Exercise input START

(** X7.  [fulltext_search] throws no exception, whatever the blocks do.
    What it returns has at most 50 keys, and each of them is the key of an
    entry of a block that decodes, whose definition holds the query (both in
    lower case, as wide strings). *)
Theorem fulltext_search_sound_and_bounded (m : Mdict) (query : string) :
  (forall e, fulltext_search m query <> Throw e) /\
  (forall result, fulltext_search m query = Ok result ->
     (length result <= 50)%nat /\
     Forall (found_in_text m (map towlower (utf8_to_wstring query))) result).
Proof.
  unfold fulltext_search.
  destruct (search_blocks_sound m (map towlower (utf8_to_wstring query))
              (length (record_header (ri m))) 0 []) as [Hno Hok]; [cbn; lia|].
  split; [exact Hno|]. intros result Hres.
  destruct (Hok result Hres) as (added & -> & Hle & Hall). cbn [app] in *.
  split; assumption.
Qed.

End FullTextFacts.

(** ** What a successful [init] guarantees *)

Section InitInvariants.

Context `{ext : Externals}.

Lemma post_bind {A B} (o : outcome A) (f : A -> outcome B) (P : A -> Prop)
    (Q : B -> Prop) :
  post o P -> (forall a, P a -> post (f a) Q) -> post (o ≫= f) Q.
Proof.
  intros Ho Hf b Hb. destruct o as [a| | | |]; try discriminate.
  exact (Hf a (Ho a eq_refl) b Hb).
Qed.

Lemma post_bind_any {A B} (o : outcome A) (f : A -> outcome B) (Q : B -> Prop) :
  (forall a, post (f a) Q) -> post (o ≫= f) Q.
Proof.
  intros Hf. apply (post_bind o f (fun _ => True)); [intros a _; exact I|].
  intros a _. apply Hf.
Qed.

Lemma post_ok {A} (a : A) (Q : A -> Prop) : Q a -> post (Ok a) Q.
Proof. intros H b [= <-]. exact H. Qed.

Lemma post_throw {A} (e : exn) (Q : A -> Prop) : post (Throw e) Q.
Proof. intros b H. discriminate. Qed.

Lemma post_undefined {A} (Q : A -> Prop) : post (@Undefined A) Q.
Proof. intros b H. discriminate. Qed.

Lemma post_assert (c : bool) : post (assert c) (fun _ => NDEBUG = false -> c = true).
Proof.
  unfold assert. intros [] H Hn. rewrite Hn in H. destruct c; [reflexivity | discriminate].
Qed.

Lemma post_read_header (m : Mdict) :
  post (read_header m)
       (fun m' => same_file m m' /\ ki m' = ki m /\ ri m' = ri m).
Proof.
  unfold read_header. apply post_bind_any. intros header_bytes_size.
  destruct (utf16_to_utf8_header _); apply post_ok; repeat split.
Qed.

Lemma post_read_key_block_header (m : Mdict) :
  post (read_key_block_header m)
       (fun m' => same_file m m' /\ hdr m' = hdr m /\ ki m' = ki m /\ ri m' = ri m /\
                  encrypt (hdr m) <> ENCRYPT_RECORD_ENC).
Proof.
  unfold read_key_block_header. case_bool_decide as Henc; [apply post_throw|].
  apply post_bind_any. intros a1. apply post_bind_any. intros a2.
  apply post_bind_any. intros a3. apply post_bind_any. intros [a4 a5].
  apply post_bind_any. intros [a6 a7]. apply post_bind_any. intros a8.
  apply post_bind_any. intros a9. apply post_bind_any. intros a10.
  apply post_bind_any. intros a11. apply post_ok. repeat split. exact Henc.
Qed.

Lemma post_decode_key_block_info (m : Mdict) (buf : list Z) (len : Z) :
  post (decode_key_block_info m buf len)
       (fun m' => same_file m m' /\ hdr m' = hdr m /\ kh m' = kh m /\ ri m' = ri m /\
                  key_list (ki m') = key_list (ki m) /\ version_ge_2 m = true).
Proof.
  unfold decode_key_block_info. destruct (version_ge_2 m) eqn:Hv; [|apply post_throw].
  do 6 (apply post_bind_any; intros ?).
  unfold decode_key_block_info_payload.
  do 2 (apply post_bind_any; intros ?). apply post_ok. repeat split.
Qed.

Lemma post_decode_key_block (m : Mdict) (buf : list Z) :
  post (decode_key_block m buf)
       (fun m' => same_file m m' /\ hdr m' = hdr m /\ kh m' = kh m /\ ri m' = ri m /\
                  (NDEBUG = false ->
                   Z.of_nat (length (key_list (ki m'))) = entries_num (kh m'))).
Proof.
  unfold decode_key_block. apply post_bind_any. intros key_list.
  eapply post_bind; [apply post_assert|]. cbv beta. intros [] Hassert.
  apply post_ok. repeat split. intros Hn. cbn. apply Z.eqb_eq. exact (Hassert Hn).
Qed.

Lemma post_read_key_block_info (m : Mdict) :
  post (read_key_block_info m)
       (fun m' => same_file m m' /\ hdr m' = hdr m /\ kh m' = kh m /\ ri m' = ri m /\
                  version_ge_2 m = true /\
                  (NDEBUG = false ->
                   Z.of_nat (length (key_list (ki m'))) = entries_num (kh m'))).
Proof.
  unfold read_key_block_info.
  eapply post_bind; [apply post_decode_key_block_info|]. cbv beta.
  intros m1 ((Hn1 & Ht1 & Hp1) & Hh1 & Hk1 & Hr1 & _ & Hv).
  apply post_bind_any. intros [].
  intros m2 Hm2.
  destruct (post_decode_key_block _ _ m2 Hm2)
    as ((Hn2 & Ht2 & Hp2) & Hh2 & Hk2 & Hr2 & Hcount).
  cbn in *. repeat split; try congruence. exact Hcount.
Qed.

Exercise input END
Exercise input START

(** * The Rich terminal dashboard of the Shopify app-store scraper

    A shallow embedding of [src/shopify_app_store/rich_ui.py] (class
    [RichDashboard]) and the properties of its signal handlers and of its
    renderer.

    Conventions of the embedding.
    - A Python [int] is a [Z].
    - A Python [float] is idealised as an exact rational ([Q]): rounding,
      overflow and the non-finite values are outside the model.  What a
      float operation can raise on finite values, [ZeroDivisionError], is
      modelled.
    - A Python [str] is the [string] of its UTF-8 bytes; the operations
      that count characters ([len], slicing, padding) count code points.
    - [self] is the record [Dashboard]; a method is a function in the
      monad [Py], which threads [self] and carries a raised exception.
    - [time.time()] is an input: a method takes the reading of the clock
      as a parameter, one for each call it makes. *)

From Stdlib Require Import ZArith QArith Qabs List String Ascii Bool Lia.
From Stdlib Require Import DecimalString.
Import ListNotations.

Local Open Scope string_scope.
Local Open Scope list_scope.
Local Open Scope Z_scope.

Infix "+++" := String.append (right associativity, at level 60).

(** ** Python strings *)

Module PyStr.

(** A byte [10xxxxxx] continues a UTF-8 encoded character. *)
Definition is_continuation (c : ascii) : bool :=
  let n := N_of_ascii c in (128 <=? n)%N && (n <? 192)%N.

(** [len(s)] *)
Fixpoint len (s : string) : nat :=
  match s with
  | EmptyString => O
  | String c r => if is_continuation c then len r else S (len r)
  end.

Exercise input END
Exercise input START

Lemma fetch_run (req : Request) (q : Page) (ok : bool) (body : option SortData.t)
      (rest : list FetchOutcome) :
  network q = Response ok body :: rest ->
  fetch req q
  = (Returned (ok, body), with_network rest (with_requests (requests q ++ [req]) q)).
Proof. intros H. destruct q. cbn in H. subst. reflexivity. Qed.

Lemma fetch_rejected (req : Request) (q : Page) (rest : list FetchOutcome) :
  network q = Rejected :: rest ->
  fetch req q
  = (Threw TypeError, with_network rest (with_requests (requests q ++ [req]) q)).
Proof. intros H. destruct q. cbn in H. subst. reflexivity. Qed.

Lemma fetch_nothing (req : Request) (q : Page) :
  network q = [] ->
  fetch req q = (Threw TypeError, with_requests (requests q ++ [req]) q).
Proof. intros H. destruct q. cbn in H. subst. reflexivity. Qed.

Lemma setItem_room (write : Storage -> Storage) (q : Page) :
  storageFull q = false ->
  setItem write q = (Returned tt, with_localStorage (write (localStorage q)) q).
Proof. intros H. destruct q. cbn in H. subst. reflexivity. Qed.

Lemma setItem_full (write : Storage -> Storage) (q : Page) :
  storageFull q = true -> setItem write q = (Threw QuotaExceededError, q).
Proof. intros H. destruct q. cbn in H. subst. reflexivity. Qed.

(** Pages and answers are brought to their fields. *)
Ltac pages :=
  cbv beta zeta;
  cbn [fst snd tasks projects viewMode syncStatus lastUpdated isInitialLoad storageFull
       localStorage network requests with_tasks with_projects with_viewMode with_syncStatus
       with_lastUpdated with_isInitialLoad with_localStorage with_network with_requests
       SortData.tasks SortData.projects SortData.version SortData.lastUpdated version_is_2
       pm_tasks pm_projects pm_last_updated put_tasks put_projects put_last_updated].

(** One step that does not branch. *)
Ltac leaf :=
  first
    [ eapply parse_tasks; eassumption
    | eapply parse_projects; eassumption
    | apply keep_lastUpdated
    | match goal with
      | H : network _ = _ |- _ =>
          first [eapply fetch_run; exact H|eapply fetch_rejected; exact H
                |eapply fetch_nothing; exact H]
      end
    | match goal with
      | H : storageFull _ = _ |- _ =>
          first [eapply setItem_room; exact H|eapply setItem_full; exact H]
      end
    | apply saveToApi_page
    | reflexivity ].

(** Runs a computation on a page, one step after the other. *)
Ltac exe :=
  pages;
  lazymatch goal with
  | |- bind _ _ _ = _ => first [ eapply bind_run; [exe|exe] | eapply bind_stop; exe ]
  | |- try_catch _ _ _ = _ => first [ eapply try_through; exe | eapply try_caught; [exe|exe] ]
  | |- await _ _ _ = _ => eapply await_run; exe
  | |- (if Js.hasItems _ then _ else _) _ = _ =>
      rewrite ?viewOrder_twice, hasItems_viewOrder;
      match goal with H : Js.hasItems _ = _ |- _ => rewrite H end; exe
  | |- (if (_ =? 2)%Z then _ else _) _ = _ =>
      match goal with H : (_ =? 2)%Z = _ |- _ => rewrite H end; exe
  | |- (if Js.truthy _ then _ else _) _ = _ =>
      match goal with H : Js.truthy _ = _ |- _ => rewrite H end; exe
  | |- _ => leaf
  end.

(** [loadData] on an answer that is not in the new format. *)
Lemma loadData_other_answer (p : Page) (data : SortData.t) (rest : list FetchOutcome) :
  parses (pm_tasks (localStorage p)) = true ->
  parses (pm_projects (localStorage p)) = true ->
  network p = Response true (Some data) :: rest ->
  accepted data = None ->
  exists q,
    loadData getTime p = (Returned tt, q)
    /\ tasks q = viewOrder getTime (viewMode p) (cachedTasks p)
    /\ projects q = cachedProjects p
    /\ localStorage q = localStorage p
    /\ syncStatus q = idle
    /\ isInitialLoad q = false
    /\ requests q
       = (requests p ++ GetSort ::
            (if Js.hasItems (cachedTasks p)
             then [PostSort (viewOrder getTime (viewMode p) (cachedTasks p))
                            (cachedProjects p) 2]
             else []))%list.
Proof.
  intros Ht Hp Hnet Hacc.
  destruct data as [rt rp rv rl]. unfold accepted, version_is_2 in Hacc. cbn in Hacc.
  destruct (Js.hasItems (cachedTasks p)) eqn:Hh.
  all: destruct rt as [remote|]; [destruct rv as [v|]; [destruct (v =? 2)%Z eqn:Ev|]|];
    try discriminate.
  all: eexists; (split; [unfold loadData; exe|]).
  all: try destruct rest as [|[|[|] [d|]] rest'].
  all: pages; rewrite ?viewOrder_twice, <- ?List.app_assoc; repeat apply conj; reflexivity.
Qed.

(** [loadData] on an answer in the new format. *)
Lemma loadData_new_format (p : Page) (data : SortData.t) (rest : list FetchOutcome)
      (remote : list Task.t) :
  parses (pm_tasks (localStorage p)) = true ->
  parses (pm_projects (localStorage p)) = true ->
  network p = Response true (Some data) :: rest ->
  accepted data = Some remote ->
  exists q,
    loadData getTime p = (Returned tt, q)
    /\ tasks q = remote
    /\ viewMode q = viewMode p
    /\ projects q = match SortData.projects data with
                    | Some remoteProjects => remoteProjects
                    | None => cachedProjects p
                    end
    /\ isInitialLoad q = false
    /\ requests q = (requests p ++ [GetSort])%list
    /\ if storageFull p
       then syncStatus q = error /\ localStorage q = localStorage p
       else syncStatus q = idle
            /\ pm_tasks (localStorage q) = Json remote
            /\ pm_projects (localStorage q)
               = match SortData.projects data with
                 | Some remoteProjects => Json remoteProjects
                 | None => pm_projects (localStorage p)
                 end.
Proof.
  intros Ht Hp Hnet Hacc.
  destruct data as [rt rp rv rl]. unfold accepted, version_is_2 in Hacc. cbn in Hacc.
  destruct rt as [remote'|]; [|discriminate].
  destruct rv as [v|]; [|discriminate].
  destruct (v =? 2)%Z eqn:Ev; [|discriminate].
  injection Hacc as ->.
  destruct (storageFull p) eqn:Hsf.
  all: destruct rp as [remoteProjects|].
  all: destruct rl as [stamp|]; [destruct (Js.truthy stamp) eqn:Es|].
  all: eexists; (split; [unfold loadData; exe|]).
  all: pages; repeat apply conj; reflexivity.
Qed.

Exercise input END

→ Directions
Scan the entries and show every line in which the word "length" is found.

→ Task solution
     (length result <= 50)%nat /\
              (length (record_header (ri m))) 0 []) as [Hno Hok]; [cbn; lia|].
                   Z.of_nat (length (key_list (ki m'))) = entries_num (kh m'))).
                   Z.of_nat (length (key_list (ki m'))) = entries_num (kh m'))).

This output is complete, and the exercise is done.